--- Listed records Enclosed Below ---

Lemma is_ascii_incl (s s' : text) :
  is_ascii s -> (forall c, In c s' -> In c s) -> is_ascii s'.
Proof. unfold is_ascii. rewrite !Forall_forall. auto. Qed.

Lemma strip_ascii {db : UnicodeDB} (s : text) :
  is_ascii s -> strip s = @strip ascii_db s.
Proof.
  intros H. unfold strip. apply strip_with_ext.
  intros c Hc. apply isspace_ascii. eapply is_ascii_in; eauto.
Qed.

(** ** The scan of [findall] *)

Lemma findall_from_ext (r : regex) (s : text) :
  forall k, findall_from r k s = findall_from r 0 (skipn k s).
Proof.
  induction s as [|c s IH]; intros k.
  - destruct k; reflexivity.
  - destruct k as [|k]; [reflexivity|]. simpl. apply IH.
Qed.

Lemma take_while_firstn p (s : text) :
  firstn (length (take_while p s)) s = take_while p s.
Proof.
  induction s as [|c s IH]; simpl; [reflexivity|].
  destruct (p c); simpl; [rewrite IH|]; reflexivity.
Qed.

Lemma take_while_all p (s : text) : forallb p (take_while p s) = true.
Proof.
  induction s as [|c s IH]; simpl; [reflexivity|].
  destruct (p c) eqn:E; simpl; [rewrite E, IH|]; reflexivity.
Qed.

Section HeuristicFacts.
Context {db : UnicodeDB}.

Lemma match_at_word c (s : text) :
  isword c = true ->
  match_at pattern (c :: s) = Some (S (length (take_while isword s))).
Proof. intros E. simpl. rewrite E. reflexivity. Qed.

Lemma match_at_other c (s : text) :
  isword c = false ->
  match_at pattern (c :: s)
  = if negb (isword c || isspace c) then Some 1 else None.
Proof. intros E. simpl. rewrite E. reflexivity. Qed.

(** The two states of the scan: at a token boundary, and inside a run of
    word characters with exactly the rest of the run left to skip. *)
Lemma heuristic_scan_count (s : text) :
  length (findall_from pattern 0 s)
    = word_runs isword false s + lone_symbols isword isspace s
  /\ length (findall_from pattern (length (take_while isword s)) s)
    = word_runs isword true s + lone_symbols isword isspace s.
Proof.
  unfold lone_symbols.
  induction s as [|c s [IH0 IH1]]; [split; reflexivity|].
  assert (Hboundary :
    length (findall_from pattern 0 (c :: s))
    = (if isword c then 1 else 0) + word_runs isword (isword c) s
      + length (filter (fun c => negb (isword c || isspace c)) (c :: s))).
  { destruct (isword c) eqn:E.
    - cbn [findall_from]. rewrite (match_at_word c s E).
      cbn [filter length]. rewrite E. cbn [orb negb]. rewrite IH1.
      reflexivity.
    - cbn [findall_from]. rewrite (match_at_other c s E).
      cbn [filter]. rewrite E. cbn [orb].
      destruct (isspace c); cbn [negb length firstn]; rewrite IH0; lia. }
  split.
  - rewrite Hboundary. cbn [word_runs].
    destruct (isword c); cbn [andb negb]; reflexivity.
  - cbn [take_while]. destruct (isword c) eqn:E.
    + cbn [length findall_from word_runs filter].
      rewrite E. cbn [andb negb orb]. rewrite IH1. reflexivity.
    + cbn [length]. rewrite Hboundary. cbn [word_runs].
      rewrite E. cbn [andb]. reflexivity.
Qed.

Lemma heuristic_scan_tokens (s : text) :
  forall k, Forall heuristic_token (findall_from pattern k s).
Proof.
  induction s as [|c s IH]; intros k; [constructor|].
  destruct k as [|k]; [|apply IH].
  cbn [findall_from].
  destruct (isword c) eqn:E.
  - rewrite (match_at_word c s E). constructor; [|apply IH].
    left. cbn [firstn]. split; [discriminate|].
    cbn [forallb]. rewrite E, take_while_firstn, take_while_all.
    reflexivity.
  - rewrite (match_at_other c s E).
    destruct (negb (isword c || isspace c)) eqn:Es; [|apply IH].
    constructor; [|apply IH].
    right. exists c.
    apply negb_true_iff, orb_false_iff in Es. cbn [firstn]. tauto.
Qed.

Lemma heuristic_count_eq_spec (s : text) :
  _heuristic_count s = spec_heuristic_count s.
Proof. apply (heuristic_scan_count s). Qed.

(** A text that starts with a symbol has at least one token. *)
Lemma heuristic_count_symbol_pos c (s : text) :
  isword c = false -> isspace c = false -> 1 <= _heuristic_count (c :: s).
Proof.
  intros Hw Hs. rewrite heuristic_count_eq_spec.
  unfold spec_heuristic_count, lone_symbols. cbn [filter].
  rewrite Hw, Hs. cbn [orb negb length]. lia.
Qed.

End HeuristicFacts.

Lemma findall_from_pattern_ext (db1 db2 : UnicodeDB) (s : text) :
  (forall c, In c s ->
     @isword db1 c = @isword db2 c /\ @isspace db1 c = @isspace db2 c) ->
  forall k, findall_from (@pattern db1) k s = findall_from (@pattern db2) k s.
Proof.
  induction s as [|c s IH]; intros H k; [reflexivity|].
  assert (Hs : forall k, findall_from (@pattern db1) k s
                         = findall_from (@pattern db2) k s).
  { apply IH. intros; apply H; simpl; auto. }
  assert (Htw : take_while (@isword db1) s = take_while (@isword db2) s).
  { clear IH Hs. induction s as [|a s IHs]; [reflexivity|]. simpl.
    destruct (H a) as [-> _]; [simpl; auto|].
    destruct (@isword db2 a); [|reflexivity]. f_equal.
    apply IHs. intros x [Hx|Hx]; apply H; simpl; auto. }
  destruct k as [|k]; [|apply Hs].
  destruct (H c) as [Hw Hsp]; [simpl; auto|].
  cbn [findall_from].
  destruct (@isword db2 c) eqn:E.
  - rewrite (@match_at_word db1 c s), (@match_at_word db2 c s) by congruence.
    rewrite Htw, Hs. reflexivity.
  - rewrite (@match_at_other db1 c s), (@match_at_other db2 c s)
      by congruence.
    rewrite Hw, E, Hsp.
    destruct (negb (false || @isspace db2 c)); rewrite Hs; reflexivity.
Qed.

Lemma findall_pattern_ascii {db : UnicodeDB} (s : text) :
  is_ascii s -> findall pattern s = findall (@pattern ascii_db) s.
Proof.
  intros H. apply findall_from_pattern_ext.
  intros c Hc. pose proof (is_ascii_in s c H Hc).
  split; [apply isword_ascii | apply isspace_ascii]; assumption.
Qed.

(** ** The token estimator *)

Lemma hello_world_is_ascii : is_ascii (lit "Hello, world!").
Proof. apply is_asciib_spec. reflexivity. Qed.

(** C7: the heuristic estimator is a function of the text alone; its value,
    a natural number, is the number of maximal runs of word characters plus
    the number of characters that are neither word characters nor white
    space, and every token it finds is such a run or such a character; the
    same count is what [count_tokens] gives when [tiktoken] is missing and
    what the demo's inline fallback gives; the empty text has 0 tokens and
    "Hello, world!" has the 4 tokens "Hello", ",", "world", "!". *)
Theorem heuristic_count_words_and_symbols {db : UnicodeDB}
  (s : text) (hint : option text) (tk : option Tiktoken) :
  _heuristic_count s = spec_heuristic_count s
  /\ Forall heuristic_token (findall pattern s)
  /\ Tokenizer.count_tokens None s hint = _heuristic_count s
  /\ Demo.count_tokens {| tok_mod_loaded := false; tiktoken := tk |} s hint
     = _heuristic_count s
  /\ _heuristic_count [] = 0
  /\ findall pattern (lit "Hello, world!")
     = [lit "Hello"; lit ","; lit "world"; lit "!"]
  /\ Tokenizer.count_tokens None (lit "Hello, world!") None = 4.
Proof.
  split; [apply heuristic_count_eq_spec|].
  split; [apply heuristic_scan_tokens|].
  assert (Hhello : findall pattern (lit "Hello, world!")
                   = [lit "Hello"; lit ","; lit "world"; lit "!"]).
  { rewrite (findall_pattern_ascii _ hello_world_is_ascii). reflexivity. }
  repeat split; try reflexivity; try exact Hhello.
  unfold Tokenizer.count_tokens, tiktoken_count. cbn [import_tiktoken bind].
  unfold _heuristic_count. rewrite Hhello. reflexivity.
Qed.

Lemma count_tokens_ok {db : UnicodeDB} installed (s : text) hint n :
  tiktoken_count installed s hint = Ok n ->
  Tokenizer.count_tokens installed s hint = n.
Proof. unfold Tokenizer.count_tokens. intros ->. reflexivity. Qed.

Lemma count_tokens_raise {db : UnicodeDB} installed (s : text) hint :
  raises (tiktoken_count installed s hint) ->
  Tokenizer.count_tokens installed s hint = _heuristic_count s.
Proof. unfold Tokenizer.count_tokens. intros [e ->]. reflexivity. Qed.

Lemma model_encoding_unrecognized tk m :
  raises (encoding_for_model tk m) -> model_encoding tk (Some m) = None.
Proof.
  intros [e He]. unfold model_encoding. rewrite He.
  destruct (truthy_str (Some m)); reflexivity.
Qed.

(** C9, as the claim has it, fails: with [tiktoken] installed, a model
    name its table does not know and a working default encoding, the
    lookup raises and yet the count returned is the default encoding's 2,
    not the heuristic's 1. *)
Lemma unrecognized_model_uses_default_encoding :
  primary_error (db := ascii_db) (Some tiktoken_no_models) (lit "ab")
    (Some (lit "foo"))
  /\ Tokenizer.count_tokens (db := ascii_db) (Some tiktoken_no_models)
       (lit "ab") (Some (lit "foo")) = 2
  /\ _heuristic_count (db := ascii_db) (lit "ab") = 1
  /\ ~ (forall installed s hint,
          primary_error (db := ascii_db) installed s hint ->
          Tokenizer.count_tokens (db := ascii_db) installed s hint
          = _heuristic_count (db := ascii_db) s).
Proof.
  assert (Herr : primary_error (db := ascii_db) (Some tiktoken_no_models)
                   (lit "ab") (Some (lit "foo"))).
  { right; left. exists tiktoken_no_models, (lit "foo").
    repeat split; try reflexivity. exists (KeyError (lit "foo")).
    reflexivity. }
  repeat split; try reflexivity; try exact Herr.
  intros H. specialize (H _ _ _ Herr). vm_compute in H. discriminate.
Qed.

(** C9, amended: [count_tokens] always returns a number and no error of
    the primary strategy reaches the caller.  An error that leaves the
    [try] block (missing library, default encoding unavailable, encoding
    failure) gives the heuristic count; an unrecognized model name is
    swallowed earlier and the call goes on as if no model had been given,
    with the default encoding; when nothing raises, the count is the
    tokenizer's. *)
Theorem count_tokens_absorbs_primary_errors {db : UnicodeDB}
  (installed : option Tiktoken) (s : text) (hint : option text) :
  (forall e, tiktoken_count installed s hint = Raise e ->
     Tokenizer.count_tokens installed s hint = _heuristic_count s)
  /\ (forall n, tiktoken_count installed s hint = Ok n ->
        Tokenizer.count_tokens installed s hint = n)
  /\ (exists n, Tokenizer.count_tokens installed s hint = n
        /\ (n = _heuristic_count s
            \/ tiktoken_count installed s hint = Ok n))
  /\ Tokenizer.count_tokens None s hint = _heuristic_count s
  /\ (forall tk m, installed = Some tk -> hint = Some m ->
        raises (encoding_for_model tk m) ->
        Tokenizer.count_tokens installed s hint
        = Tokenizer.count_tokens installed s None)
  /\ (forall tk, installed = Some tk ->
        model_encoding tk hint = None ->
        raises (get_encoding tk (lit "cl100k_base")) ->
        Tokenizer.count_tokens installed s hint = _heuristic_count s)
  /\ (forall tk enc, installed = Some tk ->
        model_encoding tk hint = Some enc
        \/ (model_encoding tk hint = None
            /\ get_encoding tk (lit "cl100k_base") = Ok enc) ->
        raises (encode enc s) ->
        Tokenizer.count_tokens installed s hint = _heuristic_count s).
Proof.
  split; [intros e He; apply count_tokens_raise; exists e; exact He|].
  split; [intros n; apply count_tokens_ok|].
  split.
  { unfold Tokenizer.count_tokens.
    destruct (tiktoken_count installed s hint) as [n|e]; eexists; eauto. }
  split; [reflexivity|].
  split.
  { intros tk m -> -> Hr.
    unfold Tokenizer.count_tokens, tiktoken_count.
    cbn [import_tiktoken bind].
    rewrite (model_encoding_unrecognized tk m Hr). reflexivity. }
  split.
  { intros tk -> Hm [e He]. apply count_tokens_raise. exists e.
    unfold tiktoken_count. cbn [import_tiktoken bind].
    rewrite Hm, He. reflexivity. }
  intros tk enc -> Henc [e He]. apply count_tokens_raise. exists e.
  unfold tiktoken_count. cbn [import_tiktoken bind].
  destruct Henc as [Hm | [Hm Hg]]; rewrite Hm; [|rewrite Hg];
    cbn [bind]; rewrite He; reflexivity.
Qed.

--- End of Enclosed Listed records ---

• _What the task requires_: Go through the listing, find each line with the word "simpl", and copy it.

• _Answer to the problem_:
  - destruct k as [|k]; [reflexivity|]. simpl. apply IH.
  induction s as [|c s IH]; simpl; [reflexivity|].
  destruct (p c); simpl; [rewrite IH|]; reflexivity.
  induction s as [|c s IH]; simpl; [reflexivity|].
  destruct (p c) eqn:E; simpl; [rewrite E, IH|]; reflexivity.
Proof. intros E. simpl. rewrite E. reflexivity. Qed.
Proof. intros E. simpl. rewrite E. reflexivity. Qed.
  { apply IH. intros; apply H; simpl; auto. }
  { clear IH Hs. induction s as [|a s IHs]; [reflexivity|]. simpl.
    destruct (H a) as [-> _]; [simpl; auto|].
    apply IHs. intros x [Hx|Hx]; apply H; simpl; auto. }
  destruct (H c) as [Hw Hsp]; [simpl; auto|].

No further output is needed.